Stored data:
::::::::
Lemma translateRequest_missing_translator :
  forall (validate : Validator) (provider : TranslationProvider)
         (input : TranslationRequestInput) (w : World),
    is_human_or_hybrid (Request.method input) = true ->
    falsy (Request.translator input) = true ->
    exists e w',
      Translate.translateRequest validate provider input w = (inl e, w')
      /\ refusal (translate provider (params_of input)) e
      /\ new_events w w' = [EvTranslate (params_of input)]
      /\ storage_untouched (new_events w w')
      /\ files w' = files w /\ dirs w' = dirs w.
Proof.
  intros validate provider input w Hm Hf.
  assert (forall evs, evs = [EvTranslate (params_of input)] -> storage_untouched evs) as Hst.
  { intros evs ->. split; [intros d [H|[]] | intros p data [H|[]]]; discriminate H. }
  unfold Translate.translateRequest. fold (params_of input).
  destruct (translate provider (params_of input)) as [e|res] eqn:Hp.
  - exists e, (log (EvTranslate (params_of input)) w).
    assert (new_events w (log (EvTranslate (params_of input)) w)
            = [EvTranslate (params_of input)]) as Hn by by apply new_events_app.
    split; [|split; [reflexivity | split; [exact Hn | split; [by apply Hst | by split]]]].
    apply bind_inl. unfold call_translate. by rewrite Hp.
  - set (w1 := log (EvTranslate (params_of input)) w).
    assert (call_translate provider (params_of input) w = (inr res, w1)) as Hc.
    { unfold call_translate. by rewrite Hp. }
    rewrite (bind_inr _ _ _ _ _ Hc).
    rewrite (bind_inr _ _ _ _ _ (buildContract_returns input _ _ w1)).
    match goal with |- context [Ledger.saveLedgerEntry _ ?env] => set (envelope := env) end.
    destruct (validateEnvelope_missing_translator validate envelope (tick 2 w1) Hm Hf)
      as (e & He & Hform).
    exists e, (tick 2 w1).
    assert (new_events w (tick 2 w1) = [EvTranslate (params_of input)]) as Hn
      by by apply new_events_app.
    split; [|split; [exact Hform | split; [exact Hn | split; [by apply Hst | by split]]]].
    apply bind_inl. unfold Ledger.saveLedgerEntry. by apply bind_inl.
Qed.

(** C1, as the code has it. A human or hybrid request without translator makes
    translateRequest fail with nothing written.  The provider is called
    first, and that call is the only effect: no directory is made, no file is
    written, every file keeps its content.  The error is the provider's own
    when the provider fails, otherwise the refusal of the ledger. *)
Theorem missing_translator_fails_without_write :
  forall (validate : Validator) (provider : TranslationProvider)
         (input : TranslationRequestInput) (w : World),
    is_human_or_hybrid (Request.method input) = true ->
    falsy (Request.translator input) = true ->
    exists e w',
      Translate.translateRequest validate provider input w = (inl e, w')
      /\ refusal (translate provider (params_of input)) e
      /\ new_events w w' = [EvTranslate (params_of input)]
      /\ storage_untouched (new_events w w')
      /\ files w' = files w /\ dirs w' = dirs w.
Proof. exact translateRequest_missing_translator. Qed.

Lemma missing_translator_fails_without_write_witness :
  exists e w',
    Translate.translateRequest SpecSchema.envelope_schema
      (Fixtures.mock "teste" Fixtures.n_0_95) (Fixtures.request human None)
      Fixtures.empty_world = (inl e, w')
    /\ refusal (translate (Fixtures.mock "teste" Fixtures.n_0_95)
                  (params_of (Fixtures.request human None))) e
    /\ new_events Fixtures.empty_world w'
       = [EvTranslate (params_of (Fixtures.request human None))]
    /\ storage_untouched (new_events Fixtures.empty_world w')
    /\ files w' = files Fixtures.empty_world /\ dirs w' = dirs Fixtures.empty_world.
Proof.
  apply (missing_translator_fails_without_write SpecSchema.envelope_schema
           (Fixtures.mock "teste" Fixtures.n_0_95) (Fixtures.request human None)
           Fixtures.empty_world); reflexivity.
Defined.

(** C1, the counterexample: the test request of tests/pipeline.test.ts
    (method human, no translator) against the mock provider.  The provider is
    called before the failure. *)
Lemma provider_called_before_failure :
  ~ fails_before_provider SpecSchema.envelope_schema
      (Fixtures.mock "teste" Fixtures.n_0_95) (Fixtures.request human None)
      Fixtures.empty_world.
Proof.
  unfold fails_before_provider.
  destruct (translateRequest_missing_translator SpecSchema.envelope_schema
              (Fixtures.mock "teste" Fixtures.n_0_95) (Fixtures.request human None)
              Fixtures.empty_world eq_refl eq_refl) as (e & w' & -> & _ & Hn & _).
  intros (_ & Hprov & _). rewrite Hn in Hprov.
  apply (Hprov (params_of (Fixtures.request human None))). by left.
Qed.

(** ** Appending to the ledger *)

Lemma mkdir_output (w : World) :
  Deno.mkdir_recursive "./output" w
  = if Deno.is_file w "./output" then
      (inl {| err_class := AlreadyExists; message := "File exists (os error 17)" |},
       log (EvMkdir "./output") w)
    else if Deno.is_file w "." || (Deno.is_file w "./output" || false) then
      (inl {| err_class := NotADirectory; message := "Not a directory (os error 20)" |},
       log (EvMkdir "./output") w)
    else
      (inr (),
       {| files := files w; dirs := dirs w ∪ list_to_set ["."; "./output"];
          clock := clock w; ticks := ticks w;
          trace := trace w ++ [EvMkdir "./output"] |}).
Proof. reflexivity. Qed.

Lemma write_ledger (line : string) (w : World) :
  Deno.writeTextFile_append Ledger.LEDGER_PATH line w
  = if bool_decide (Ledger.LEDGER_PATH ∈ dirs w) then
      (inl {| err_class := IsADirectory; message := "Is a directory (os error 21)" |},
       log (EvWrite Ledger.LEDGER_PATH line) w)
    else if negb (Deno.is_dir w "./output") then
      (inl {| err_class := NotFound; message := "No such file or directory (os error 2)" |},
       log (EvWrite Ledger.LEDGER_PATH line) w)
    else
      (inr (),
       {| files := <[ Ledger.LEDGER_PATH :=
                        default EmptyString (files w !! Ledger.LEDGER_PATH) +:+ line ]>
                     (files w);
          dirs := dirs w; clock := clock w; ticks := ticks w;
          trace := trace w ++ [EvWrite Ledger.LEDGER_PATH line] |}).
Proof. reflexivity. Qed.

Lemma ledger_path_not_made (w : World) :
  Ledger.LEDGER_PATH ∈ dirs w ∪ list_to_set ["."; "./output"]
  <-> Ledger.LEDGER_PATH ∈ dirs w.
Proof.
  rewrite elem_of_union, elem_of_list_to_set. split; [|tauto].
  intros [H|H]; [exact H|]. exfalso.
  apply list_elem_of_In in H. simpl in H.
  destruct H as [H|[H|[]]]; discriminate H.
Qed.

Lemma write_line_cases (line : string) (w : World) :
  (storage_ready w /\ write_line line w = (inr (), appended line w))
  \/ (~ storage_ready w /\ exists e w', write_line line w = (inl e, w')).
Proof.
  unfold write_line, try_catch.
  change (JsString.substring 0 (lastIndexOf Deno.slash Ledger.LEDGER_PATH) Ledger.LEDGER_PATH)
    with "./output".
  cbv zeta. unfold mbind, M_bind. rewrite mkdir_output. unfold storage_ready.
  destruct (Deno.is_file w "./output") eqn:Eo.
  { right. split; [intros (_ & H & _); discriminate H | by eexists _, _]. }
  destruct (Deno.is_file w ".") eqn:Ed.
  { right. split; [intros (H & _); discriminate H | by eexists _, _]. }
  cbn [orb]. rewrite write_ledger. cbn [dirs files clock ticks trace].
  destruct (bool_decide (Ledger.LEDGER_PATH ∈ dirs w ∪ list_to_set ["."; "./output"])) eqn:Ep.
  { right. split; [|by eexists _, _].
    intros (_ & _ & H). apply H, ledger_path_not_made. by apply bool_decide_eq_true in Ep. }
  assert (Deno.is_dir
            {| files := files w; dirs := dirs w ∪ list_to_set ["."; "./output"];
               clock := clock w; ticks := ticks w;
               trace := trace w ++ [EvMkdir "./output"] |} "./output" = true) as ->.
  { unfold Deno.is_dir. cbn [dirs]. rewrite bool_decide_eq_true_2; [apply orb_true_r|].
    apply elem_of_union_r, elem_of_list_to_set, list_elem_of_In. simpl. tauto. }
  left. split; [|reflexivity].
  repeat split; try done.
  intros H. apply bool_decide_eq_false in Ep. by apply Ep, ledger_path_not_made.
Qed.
::::::::
TO DO
Take the lines above from the one containing "destruct (bool_decide (Ledger.LEDGER_PATH" to the one containing "bool_decide_eq_true_2; [apply orb_true_r|]." and retype them exactly, both ends included, with nothing added.

TASK SOLUTION
  destruct (bool_decide (Ledger.LEDGER_PATH ∈ dirs w ∪ list_to_set ["."; "./output"])) eqn:Ep.
  { right. split; [|by eexists _, _].
    intros (_ & _ & H). apply H, ledger_path_not_made. by apply bool_decide_eq_true in Ep. }
  assert (Deno.is_dir
            {| files := files w; dirs := dirs w ∪ list_to_set ["."; "./output"];
               clock := clock w; ticks := ticks w;
               trace := trace w ++ [EvMkdir "./output"] |} "./output" = true) as ->.
  { unfold Deno.is_dir. cbn [dirs]. rewrite bool_decide_eq_true_2; [apply orb_true_r|].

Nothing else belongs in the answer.